Object Lessons Impressions are 500-word mini essays that explore the hidden lives of ordinary things — anything from brooches to chairs to entire cities. 

As Chris Schaberg, Director of Public Scholarship, described the new series, “The idea is to give writers a tight constraint in which to focus on one topic: to make something vivid and concrete, while perhaps venturing a bit of insight or a spot of philosophical inquiry.” The Office of Public Scholarship will occasionally use the series as a platform for the general writing workshops that they offer for WashU scholars. 

This new venture expands on the Object Lessons book series, co-founded and co-edited by Ian Bogost, co-executive director of WashU’s Office of Public Scholarship, and Schaberg. 

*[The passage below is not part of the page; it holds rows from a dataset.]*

(* ===== verification/WriteBatch.v ===== *)
(** * WriteBatch: atomic writes to the column families

    Models what the store uses of the vendored engine
    ([src/engine/rocksdb/db/write_batch.cc], [util/coding.{h,cc}]): the
    serialized form of a write batch, whose size the store limits, and the effect
    of an atomic write on the facts and the metadata column family.  A column
    family is a list of key/value pairs in ascending key order. *)

From S2P Require Import Prelude Status Crc32c Value Fact FactCodec Temporal FactStore.

Inductive ColumnFamily := kFactsCf | kMetaCf.

#[export] Instance ColumnFamily_eq_dec : EqDecision ColumnFamily.
Proof. solve_decision. Defined.

Inductive WriteOp :=
| Put (cf : ColumnFamily) (key value : list byte)
| Delete (cf : ColumnFamily) (key : list byte).

(** ** Serialized form *)

(** [EncodeVarint32]; the assignments to [unsigned char] keep the low byte. *)
Definition EncodeVarint32 (v : Z) : list byte :=
  let more s := z2b (Z.lor (Z.shiftr v s) 128) in
  let last s := z2b (Z.shiftr v s) in
  if v <? Z.shiftl 1 7 then [last 0]
  else if v <? Z.shiftl 1 14 then [more 0; last 7]
  else if v <? Z.shiftl 1 21 then [more 0; more 7; last 14]
  else if v <? Z.shiftl 1 28 then [more 0; more 7; more 14; last 21]
  else [more 0; more 7; more 14; more 21; last 28].

Definition PutLengthPrefixedSlice (value : list byte) : list byte :=
  EncodeVarint32 (wrap 32 (Z.of_nat (length value))) ++ value.

Definition kHeader : nat := 12.
Definition kTypeDeletion : Z := 0.
Definition kTypeValue : Z := 1.
Definition kTypeColumnFamilyDeletion : Z := 4.
Definition kTypeColumnFamilyValue : Z := 5.

Section rep.

(** The identifiers the engine gave to the two column families. *)
Context (cf_id : ColumnFamily -> Z).

(** Only families other than the default one, number zero, are named. *)
Definition op_tag (plain in_family : Z) (cf : ColumnFamily) : list byte :=
  if cf_id cf =? 0 then [z2b plain] else z2b in_family :: EncodeVarint32 (cf_id cf).

Definition put_rep (cf : ColumnFamily) (key value : list byte) : list byte :=
  op_tag kTypeValue kTypeColumnFamilyValue cf
  ++ PutLengthPrefixedSlice key ++ PutLengthPrefixedSlice value.

Definition delete_rep (cf : ColumnFamily) (key : list byte) : list byte :=
  op_tag kTypeDeletion kTypeColumnFamilyDeletion cf ++ PutLengthPrefixedSlice key.

Definition op_rep (op : WriteOp) : list byte :=
  match op with
  | Put cf key value => put_rep cf key value
  | Delete cf key => delete_rep cf key
  end.

(** The header holds the sequence, zero until the write, and the count. *)
Definition batch_rep (ops : list WriteOp) : list byte :=
  le_bytes 8 0 ++ le_bytes 4 (wrap 32 (Z.of_nat (length ops)))
  ++ concat (op_rep <$> ops).

Definition GetDataSize (ops : list WriteOp) : Z :=
  Z.of_nat (length (batch_rep ops)).

End rep.

(** ** Effect *)

Fixpoint cf_put (key value : list byte) (cf : column_family) : column_family :=
  match cf with
  | [] => [(key, value)]
  | (k, v) :: rest =>
      match bytes_compare key k with
      | Lt => (key, value) :: cf
      | Eq => (key, value) :: rest
      | Gt => (k, v) :: cf_put key value rest
      end
  end.

Fixpoint cf_delete (key : list byte) (cf : column_family) : column_family :=
  match cf with
  | [] => []
  | (k, v) :: rest =>
      match bytes_compare key k with
      | Lt => cf
      | Eq => rest
      | Gt => (k, v) :: cf_delete key rest
      end
  end.

Fixpoint cf_get (key : list byte) (cf : column_family) : option (list byte) :=
  match cf with
  | [] => None
  | (k, v) :: rest =>
      if bool_decide (k = key) then Some v else cf_get key rest
  end.

Record Database := mkDatabase {
  db_facts : column_family;
  db_meta : column_family
}.

Definition on_cf (cf : ColumnFamily) (f : column_family -> column_family)
    (db : Database) : Database :=
  match cf with
  | kFactsCf => mkDatabase (f (db_facts db)) (db_meta db)
  | kMetaCf => mkDatabase (db_facts db) (f (db_meta db))
  end.

Definition apply_op (db : Database) (op : WriteOp) : Database :=
  match op with
  | Put cf key value => on_cf cf (cf_put key value) db
  | Delete cf key => on_cf cf (cf_delete key) db
  end.

(** An atomic write applies the operations in order. *)
Definition db_write (db : Database) (ops : list WriteOp) : Database :=
  fold_left apply_op ops db.

(** ** Specification *)

Definition db_sorted (db : Database) : Prop :=
  cf_sorted (db_facts db) /\ cf_sorted (db_meta db).

Definition db_cf (cf : ColumnFamily) (db : Database) : column_family :=
  match cf with kFactsCf => db_facts db | kMetaCf => db_meta db end.

(** The value an operation leaves under a key, if it touches the key. *)
Definition op_value (cf : ColumnFamily) (key : list byte) (op : WriteOp)
  : option (option (list byte)) :=
  match op with
  | Put cf' k v =>
      if bool_decide (cf' = cf /\ k = key) then Some (Some v) else None
  | Delete cf' k => if bool_decide (cf' = cf /\ k = key) then Some None else None
  end.

(** The last operation on the key decides. *)
Fixpoint ops_value (cf : ColumnFamily) (key : list byte) (ops : list WriteOp)
    (old : option (list byte)) : option (list byte) :=
  match ops with
  | [] => old
  | op :: rest =>
      ops_value cf key rest (match op_value cf key op with Some o => o | None => old end)
  end.

(** ** Column families *)

Lemma bytes_compare_spec (a b : list byte) :
  match bytes_compare a b with
  | Eq => a = b
  | Lt => bytes_lt a b
  | Gt => bytes_lt b a
  end.
Proof.
  unfold bytes_lt. destruct (bytes_compare a b) eqn:E; [by apply bytes_compare_eq|done|].
  by rewrite bytes_compare_antisym, E.
Qed.

Lemma bytes_lt_irrefl a : ~ bytes_lt a a.
Proof. unfold bytes_lt. by rewrite bytes_compare_refl. Qed.

Lemma bytes_lt_trans a b c : bytes_lt a b -> bytes_lt b c -> bytes_lt a c.
Proof. apply bytes_compare_lt_trans. Qed.

Lemma cf_put_bound (k0 key value : list byte) cf :
  bytes_lt k0 key -> Forall (fun kv => bytes_lt k0 kv.1) cf ->
  Forall (fun kv => bytes_lt k0 kv.1) (cf_put key value cf).
Proof.
  intros Hk H. induction H as [|[k v] cf Hkv H IH]; cbn; [by repeat constructor|].
  pose proof (bytes_compare_spec key k). destruct (bytes_compare key k);
    by repeat constructor.
Qed.

Lemma cf_put_sorted key value cf : cf_sorted cf -> cf_sorted (cf_put key value cf).
Proof.
  unfold cf_sorted. induction 1 as [|[k v] cf Hs IH Hall]; cbn; [by repeat constructor|].
  pose proof (bytes_compare_spec key k) as Hc. destruct (bytes_compare key k).
  - subst k. by constructor.
  - constructor; [by constructor|]. constructor; [done|].
    eapply Forall_impl; [exact Hall|]. intros kv ?. by eapply bytes_lt_trans.
  - constructor; [done|]. by apply cf_put_bound.
Qed.

Lemma cf_delete_sorted key cf : cf_sorted cf -> cf_sorted (cf_delete key cf).
Proof.
  unfold cf_sorted. induction 1 as [|[k v] cf Hs IH Hall]; cbn; [constructor|].
  destruct (bytes_compare key k); [done|by constructor|]. constructor; [done|].
  clear IH Hs. induction Hall as [|[k' v'] cf Hk Hall IH]; cbn; [constructor|].
  destruct (bytes_compare key k'); [done|by constructor|by constructor].
Qed.

Lemma cf_get_below key cf :
  Forall (fun kv => bytes_lt key kv.1) cf -> cf_get key cf = None.
Proof.
  induction 1 as [|[k v] cf Hk _ IH]; cbn; [done|].
  case_bool_decide; [|done]. subst k. by apply bytes_lt_irrefl in Hk.
Qed.

Lemma cf_get_put key value cf key' :
  cf_get key' (cf_put key value cf)
  = if bool_decide (key = key') then Some value else cf_get key' cf.
Proof.
  induction cf as [|[k v] cf IH]; cbn; [done|].
  pose proof (bytes_compare_spec key k) as Hc. destruct (bytes_compare key k); cbn.
  - subst k. by case_bool_decide.
  - by case_bool_decide.
  - rewrite IH. repeat case_bool_decide; try done. subst.
    by apply bytes_lt_irrefl in Hc.
Qed.

Lemma cf_get_delete key cf key' :
  cf_sorted cf ->
  cf_get key' (cf_delete key cf)
  = if bool_decide (key = key') then None else cf_get key' cf.
Proof.
  unfold cf_sorted. induction 1 as [|[k v] cf Hs IH Hall]; cbn; [by case_bool_decide|].
  pose proof (bytes_compare_spec key k) as Hc. destruct (bytes_compare key k); cbn.
  - subst k. case_bool_decide; [subst key'; by apply cf_get_below|done].
  - case_bool_decide as E; [subst key'|done].
    rewrite bool_decide_false by (intros ->; by apply bytes_lt_irrefl in Hc).
    apply cf_get_below. eapply Forall_impl; [exact Hall|].
    intros kv ?. by eapply bytes_lt_trans.
  - rewrite IH. repeat case_bool_decide; try done. subst.
    by apply bytes_lt_irrefl in Hc.
Qed.

(** In a sorted column family the pairs are the lookups. *)
Lemma elem_of_cf key value cf :
  cf_sorted cf -> (key, value) ∈ cf <-> cf_get key cf = Some value.
Proof.
  unfold cf_sorted. induction 1 as [|[k v] cf Hs IH Hall]; cbn.
  - split; [by intros ?%not_elem_of_nil|done].
  - rewrite elem_of_cons. case_bool_decide as E; [subst k|].
    + split; [intros [[= ->]|Hin]; [done|]|intros [= ->]; by left].
      rewrite Forall_forall in Hall. apply Hall in Hin. by apply bytes_lt_irrefl in Hin.
    + rewrite <- IH. split; [intros [[= ? ?]|?]; [congruence|done]|by right].
Qed.

Lemma cf_ext cf cf' :
  cf_sorted cf -> cf_sorted cf' -> (forall k, cf_get k cf = cf_get k cf') -> cf = cf'.
Proof.
  intros Hs Hs' H.
  assert (forall kv, kv ∈ cf <-> kv ∈ cf') as Hin.
  { intros [k v]. by rewrite !elem_of_cf, H. }
  clear H. revert cf' Hs' Hin. induction Hs as [|a cf Hs IH Ha]; intros cf' Hs' Hin.
  - destruct cf' as [|b cf']; [done|]. exfalso. by apply (not_elem_of_nil b), Hin; left.
  - destruct Hs' as [|b cf' Hs' Hb].
    { exfalso. by apply (not_elem_of_nil a), Hin; left. }
    rewrite Forall_forall in Ha, Hb.
    assert (a = b) as <-.
    { pose proof (proj1 (Hin a) ltac:(by left)) as [|Ha']%elem_of_cons; [done|].
      pose proof (proj2 (Hin b) ltac:(by left)) as [|Hb']%elem_of_cons; [done|].
      destruct (bytes_lt_irrefl a.1). eapply bytes_lt_trans; [by apply Ha|by apply Hb]. }
    f_equal. apply IH; [done|]. intros x. specialize (Hin x).
    rewrite !elem_of_cons in Hin. split; intros Hx.
    + destruct (proj1 Hin (or_intror Hx)) as [->|]; [|done].
      destruct (bytes_lt_irrefl a.1). exact (Ha a Hx).
    + destruct (proj2 Hin (or_intror Hx)) as [->|]; [|done].
      destruct (bytes_lt_irrefl a.1). exact (Hb a Hx).
Qed.

(** ** Atomic writes *)

Lemma apply_op_sorted db op : db_sorted db -> db_sorted (apply_op db op).
Proof.
  intros [? ?]. destruct op as [[] k v|[] k]; split; cbn;
    auto using cf_put_sorted, cf_delete_sorted.
Qed.

Lemma db_write_sorted db ops : db_sorted db -> db_sorted (db_write db ops).
Proof.
  revert db. induction ops as [|op ops IH]; intros db H; [done|].
  by apply IH, apply_op_sorted.
Qed.

Lemma apply_op_get cf key db op :
  db_sorted db ->
  cf_get key (db_cf cf (apply_op db op)) =
  match op_value cf key op with Some o => o | None => cf_get key (db_cf cf db) end.
Proof.
  intros [Hf Hm]. destruct op as [cf' k v|cf' k], cf, cf'; cbn;
    rewrite ?cf_get_put, ?cf_get_delete by done; repeat case_bool_decide; naive_solver.
Qed.

(** What a key holds after a write: what the last operation on it left. *)
Lemma db_write_get cf key db ops :
  db_sorted db ->
  cf_get key (db_cf cf (db_write db ops))
  = ops_value cf key ops (cf_get key (db_cf cf db)).
Proof.
  revert db. induction ops as [|op ops IH]; intros db H; [done|].
  change (db_write db (op :: ops)) with (db_write (apply_op db op) ops).
  rewrite IH by by apply apply_op_sorted. by rewrite apply_op_get.
Qed.

Lemma db_ext db db' :
  db_sorted db -> db_sorted db' ->
  (forall cf k, cf_get k (db_cf cf db) = cf_get k (db_cf cf db')) -> db = db'.
Proof.
  intros [Hf Hm] [Hf' Hm'] H. destruct db as [f m], db' as [f' m']. f_equal.
  - by apply cf_ext; [| |apply (H kFactsCf)].
  - by apply cf_ext; [| |apply (H kMetaCf)].
Qed.

Lemma db_write_app db ops ops' : db_write db (ops ++ ops') = db_write (db_write db ops) ops'.
Proof. apply fold_left_app. Qed.

Lemma ops_value_app cf key ops ops' old :
  ops_value cf key (ops ++ ops') old = ops_value cf key ops' (ops_value cf key ops old).
Proof. revert old. induction ops as [|op ops IH]; intros old; cbn; auto. Qed.

(** Operations that do not touch the key leave its value. *)
Lemma ops_value_untouched cf key ops old :
  (forall op, op ∈ ops -> op_value cf key op = None) ->
  ops_value cf key ops old = old.
Proof.
  revert old. induction ops as [|op ops IH]; intros old H; [done|]. cbn.
  rewrite (H op) by by left. apply IH. intros op' Hop. apply H. by right.
Qed.

(** ** Sizes *)

Lemma batch_rep_length cf_id ops :
  Z.of_nat (length (batch_rep cf_id ops))
  = 12 + fold_right (fun op n => Z.of_nat (length (op_rep cf_id op)) + n) 0 ops.
Proof.
  unfold batch_rep. rewrite !length_app, !length_le_bytes.
  assert (Z.of_nat (length (concat (op_rep cf_id <$> ops)))
          = fold_right (fun op n => Z.of_nat (length (op_rep cf_id op)) + n) 0 ops) as <-.
  { induction ops as [|op ops IH]; [done|].
    rewrite fmap_cons. cbn [concat fold_right]. rewrite length_app. lia. }
  lia.
Qed.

Object Lessons is a series of concise books that dive into the history and significance of a singular, quotidian thing. The series, published by Bloomsbury, has released over 100 books since its founding in 2013. Recent Object Lessons books include Taco and Lipstick, written by WashU scholars Ignacio Sánchez Prado and Eileen G’Sell. 

Since 2023, Object Lessons has been housed within the Office of Public Scholarship as part of the office’s charge to make academic work accessible and engaging for the public.  

Impressions is the evolution of a previous series of “Object Lessons” articles published in partnership with The Atlantic from 2015-2019, including “Mini Object Lessons” pieces from 2015-2016. Like the Mini Object Lessons, Impressions essays will each take on a single topic and dive into it quickly yet deeply, stopping at 500 words. 

Impressions pieces will be published in the Pittsburgh Review of Books (PRoB), newly established by editor-in-chief Ed Simon, a public humanities special faculty member in the English Department at Carnegie Mellon, and author of the Object Lessons book Relic.  

Simon also serves as editor-in-chief of Belt Magazine (soon to become Rust Belt Magazine). The Office of Public Scholarship has helped several WashU scholars publish their work in Belt, including PhD students Matthew Moore and Naomi Kim, and graduate Jey Sushil, PhD.  Sushil published PRoB’s first Impressions piece about his familial relationship with the “Mortar and Pestle.” 

Schaberg, recently appointed as a professor of practice in the Department of English at WashU, will teach a course titled “The Art of Publishing” starting in the spring 2026 semester, as part of the publishing specialization for English majors. The course will incorporate Object Lessons books into the curriculum, and students will have the opportunity to draft Impressions essays to experience the editing and publishing process happen in real-time.